Like many other currently interested in this topic, I first learned about Manifolds with Density as a graduate student while listening to a lecture by Dr. Frank Morgan.  The idea of re-examining Riemannian Geometry from a new point of view appealed to me, and I regularly found myself learning more from Dr. Morgan and his SMALL students about this idea over the ensuing years.

An important example of this subject concerns one-dimensional curves that live inside of a plane, $\mathbb{R}^2$.  However, this is no ordinary plane!  One first equips $\mathbb{R}^2$ with a density function, $\Phi:\mathbb{R}^2 \to \mathbb{R}^+$, and uses it to weight lengths and areas in a curious manner.  Given a curve $\lambda \subset \mathbb{R}^2$ and a region $R \subseteq \mathbb{R}^2$ the respective $\Phi$-weighted length and area are given by

$\displaystyle \text{length}(\gamma) = \int_{\gamma} \! \Phi \,ds$

$\displaystyle \text{area}(R ) = \iint_R \! \Phi \, dA$

As mentioned in the linked article above, this is a curious choice to make since, usually, density functions $\Phi$ scale in accordance with the dimension of the subset being measured.  In the second integral, for instance, we would expect $\Phi^2$ to appear.  Indeed, it is precisely this decision that makes life so exciting in these spaces!  One can (and many have!) study $\Phi$-weighted isoperimetric problems in this strange plane, and many of the standard techniques still apply.  For instance, using a first-variation argument, one can show that any curve that solves an $\Phi$-weigthed isoperimetric problem must have constant $\Phi$-weighted curvature.

When $\displaystyle \Phi(x,y) = e^{x^2+y^2}$ is a Gaussian density, the equation for $\Phi$-weighted curvature turns into a shockingly beautiful one.  Such a curve satisfies a modified self-shrinker equation.  In short, this means that curves with Gaussian-weighted-curvature identically equal to zero have been studied for quite some time, they are precisely those curves that shrink under mean curvature flow.  After learning more about these ideas while working with students at St. Mary’s, I wrote a small paper on constant (non-zero) Gaussian-weighted curvature curves and hypersurfaces in Gaussian space (a copy of which can be found here).  The image atop this webpage shows a constant Gaussian-weighted curvature cylinder that is obtained by stacking up an infinite collection of constant Gaussian-weighted curves and was taken from this paper

I have also submitted a more general-audience-friendly paper on another way to approach such objects.  These curves can be viewed as interesting generalizations of a circle (centered at the origin) in the standard Euclidean plane.  Like a circle, these curves sweep out polar area in proportion to their turning, and, as such, I refer to them as “turning sweepers” (not especially creative, I know).  In addition to deploying undergraduate-friendly techniques to understand such curves, I also study curves that sweep area with respect to multiple points (not simply the origin) in proportion with their turning.

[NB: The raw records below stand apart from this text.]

(** From a manned state with tasks left, one more task can be finished. *)
Lemma finish_one w :
  phase_ok w → manned w → remaining w ≠ 0%nat →
  ∃ w', schedSteps phase w w' ∧ w'.(idle) ≠ [] ∧ S (remaining w') = remaining w.
Proof.
  intros Hw Hm Hl.
  destruct (decide (filter (λ s, s ≠ TDone) (tasks w) = [])) as [E|E].
  { exfalso. apply Hl. unfold remaining. by rewrite E. }
  destruct Hm as [Hi|(t & wk & b & Ht)]; [|by eapply finish_call].
  destruct (filter (λ s, s ≠ TDone) (tasks w)) as [|s l] eqn:Ef; [done|].
  assert (s ∈ s :: l) as Hs by set_solver. rewrite <- Ef in Hs.
  apply list_elem_of_filter in Hs as [Hs (t & Ht)%list_elem_of_lookup_1].
  destruct s as [|wk b|]; [|by eapply finish_call|done].
  destruct (idle w) as [|wk ws] eqn:Ei; [done|].
  assert (∃ w1, schedStep phase w (SAssign t 0) = Done w1 ∧ tasks w1 = <[t := TCalling wk false]> (tasks w)) as (w1 & Hs1 & Et).
  { simpl. rewrite Ht, Ei. simpl. by eexists. }
  destruct (finish_call w1 t wk false) as (w' & Hs' & Hi' & Hleft).
  - pose proof (schedStep_ok w (SAssign t 0) Hw) as H. by rewrite Hs1 in H.
  - rewrite Et. apply list_lookup_insert_eq. by eapply lookup_lt_Some.
  - exists w'. split_and!; [by eapply rtc_l; [exists (SAssign t 0)|]|done|].
    rewrite Hleft. unfold remaining at 1. rewrite Et. by rewrite (remaining_insert w t _ (TCalling wk false) Ht).
Qed.

Lemma can_finish w :
  phase_ok w → manned w →
  ∃ w', schedSteps phase w w' ∧ allDone w' ∧ (w'.(idle) ≠ [] ∨ w' = w).
Proof.
  remember (remaining w) as n eqn:Hn. revert w Hn. induction n as [|n IH]; intros w Hn Hw Hm.
  { exists w. split_and!; [done| |by right]. apply Forall_lookup_2. intros t s Hs.
    destruct (decide (s = TDone)); [done|]. by destruct (remaining_pos w t s). }
  destruct (finish_one w Hw Hm) as (w1 & Hs1 & Hi1 & Hl1); [lia|].
  destruct (IH w1) as (w2 & Hs2 & Hd2 & Hi2); [lia|by eapply schedSteps_ok|by left|].
  exists w2. split_and!; [by etrans|done|]. left. by destruct Hi2 as [?| ->].
Qed.
End phase.

(** ** The two phases of a job *)

Context {JO : JsonOk}.
Context (d0 : fs) (Hjob : job_ok creatable job nReduce mapF reduceF files d0).

(** The intermediate file of map task [i] for reduce task [r] at the end. *)
Definition mapOutput (i : nat) (f : string) (r : Z) : option string :=
  if decide (bucket nReduce r (mapPairs mapF d0 f) = []) then d0 !! reduceName job (Z.of_nat i) r
  else Some (encodeAll (bucket nReduce r (mapPairs mapF d0 f))).

Record mapProgress (X : gset nat) (d : fs) : Prop := {
  mg_done : ∀ i f r, i ∈ X → files !! i = Some f → 0 ≤ r < nReduce →
    d !! reduceName job (Z.of_nat i) r = mapOutput i f r;
  mg_some : ∀ i f r, files !! i = Some f → 0 ≤ r < nReduce →
    d !! reduceName job (Z.of_nat i) r = mapOutput i f r ∨
    d !! reduceName job (Z.of_nat i) r = d0 !! reduceName job (Z.of_nat i) r;
  mg_other : ∀ name, (∀ i r, (i < length files)%nat → 0 ≤ r < nReduce →
                        name ≠ reduceName job (Z.of_nat i) r) → d !! name = d0 !! name
}.

Lemma taskArgs_map t arg :
  taskArgs mapPhase t = Some arg →
  ∃ f, files !! t = Some f ∧ arg = mkTaskArgs job f mapPhase (Z.of_nat t) nReduce.
Proof.
  unfold taskArgs. intros (f & [_ Hf]%slice_get_lookup & [= <-])%bind_Some.
  rewrite Nat2Z.id in Hf. eauto.
Qed.

(** An execution of a map task, whatever has been executed before. *)
Lemma map_exec X d t arg :
  taskArgs mapPhase t = Some arg → mapProgress X d →
  ∃ d', DoTask arg d = Ok d' ∧ mapProgress ({[t]} ∪ X) d'.
Proof using All.
  intros (f & Hf & ->)%taskArgs_map [Hd Hs Ho]. destruct Hjob as [Hn Hcr _ _ Hin _ _ _].
  unfold DoTask. simpl.
  destruct (doMap_mapped creatable job nReduce Hn Hcr (Z.of_nat t) f mapF d) as (d' & -> & [Mo Mr]); [lia|].
  exists d'. split; [done|].
  assert (d !! f = d0 !! f) as Ef.
  { apply Ho. intros i r _ _. eapply Forall_lookup_1 in Hin; [|exact Hf]. apply Hin. lia. }
  rewrite Ef in Mo. fold (mapPairs mapF d0 f) in Mo.
  assert (∀ r, 0 ≤ r < nReduce → d' !! reduceName job (Z.of_nat t) r = mapOutput t f r) as Hnew.
  { intros r Hr. rewrite (Mo r Hr). unfold mapOutput. case_decide as Hb; [|done].
    destruct (Hs t f r Hf Hr) as [E|E]; rewrite E; [|done]. unfold mapOutput. by rewrite decide_True. }
  assert (∀ i r, i ≠ t → d' !! reduceName job (Z.of_nat i) r = d !! reduceName job (Z.of_nat i) r) as Hold.
  { intros i r Hne. apply Mr. intros r' _ [??]%reduceName_inj; lia. }
  split.
  - intros i g r Hi Hg Hr. destruct (decide (i = t)) as [->|Hne]; [simplify_eq; auto|].
    rewrite Hold by done. apply Hd; [set_solver|done..].
  - intros i g r Hg Hr. destruct (decide (i = t)) as [->|Hne]; [simplify_eq; auto|].
    rewrite Hold by done. by apply Hs.
  - intros name Hname. rewrite Mr; [by apply Ho|]. intros r Hr.
    apply Hname; [by eapply lookup_lt_Some|done].
Qed.

Lemma mapProgress_start : mapProgress ∅ d0.
Proof. split; [set_solver|auto|auto]. Qed.

Lemma mapProgress_end X d :
  mapProgress X d → (∀ t, Z.of_nat t < len files → t ∈ X) → mapsDone job nReduce mapF d0 files d.
Proof.
  intros [Hd _ Ho] HX. split; [|done]. intros i f r Hf Hr. apply Hd; [|done..].
  apply HX. apply lookup_lt_Some in Hf. unfold len. lia.
Qed.

(** *** The reduce phase *)

Record reduceProgress (d1 : fs) (X : gset nat) (d : fs) : Prop := {
  rg_done : ∀ r : nat, r ∈ X → Z.of_nat r < nReduce →
    d !! mergeName job (Z.of_nat r) =
      Some (encodeAll (reduced reduceF (bucket nReduce (Z.of_nat r) (allPairs mapF d0 files))));
  rg_other : ∀ name, (∀ r, 0 ≤ r → name ≠ mergeName job r) → d !! name = d1 !! name
}.

Lemma taskArgs_reduce t arg :
  taskArgs reducePhase t = Some arg → arg = mkTaskArgs job "" reducePhase (Z.of_nat t) (len files).
Proof. unfold taskArgs. simpl. by intros [= <-]. Qed.

Lemma reduce_exec d1 X d t arg :
  mapsDone job nReduce mapF d0 files d1 → Z.of_nat t < nReduce →
  taskArgs reducePhase t = Some arg → reduceProgress d1 X d →
  ∃ d', DoTask arg d = Ok d' ∧ reduceProgress d1 ({[t]} ∪ X) d'.
Proof using All.
  intros Hm Ht ->%taskArgs_reduce [Hd Ho]. destruct Hjob as [Hn Hcr Hcm _ _ Hfr Hpv _].
  unfold DoTask. simpl. eexists. split; [done|]. rewrite (doReduce_spec creatable job Hcm).
  rewrite (reduceInput_ext job _ _ d1 d) by (intros; apply Ho; intros; by apply reduceName_mergeName).
  rewrite (reduceInput_bucket job nReduce mapF d0 files d1) by (done || lia). split.
  - intros r Hr Hrn. destruct (decide (r = t)) as [->|Hne]; [by rewrite lookup_insert_eq|].
    rewrite lookup_insert_ne by (intros ?%mergeName_inj; lia). apply Hd; [set_solver|done].
  - intros name Hname. rewrite lookup_insert_ne; [by apply Ho|]. apply not_eq_sym, Hname. lia.
Qed.

(** [schedule] in the map phase. *)
Lemma map_phase X d t arg :
  Z.of_nat t < ntasks mapPhase → taskArgs mapPhase t = Some arg → mapProgress X d →
  ∃ d', DoTask arg d = Ok d' ∧ mapProgress ({[t]} ∪ X) d'.
Proof using All. intros _. apply map_exec. Qed.

Lemma schedule_map w w' :
  w.(sfs) = d0 → schedule mapPhase w w' → mapsDone job nReduce mapF d0 files w'.(sfs).
Proof using All.
  intros Hd [Hs Hdone].
  assert (phase_ok mapPhase mapProgress w') as Hok.
  { eapply schedSteps_ok; [apply map_phase| |exact Hs]. apply startPhase_ok. rewrite Hd. apply mapProgress_start. }
  destruct (phase_returns _ _ _ Hok Hdone) as (X & HP & HX). by eapply mapProgress_end.
Qed.

(** [schedule] in the reduce phase. *)
Lemma schedule_reduce w w' :
  mapsDone job nReduce mapF d0 files w.(sfs) → schedule reducePhase w w' →
  ∀ r, 0 ≤ r < nReduce → w'.(sfs) !! mergeName job r =
    Some (encodeAll (reduced reduceF (bucket nReduce r (allPairs mapF d0 files)))).
Proof using All.
  intros Hm [Hs Hdone].
  assert (phase_ok reducePhase (reduceProgress w.(sfs)) w') as Hok.
  { eapply schedSteps_ok; [intros X d t arg Ht; by apply reduce_exec| |exact Hs]. apply startPhase_ok. by split; [set_solver|]. }
  destruct (phase_returns _ _ _ Hok Hdone) as (X & [HP _] & HX). intros r Hr.
  rewrite <- (Z2Nat.id r) by lia. apply HP; [apply HX; simpl; lia|lia].
Qed.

Of course, there is no reason to limit this view to curves in a plane.  In fact, this year I am working with math major Dylan Weber on understanding space curves that sweep out surface area (with respect to, say, the origin) in proportion to other geometric quantities.  We expect this work to give rise to new creatures, so-called “twisting sweepers,” and hope to understand how they, too, may or may not be related to manifolds with density.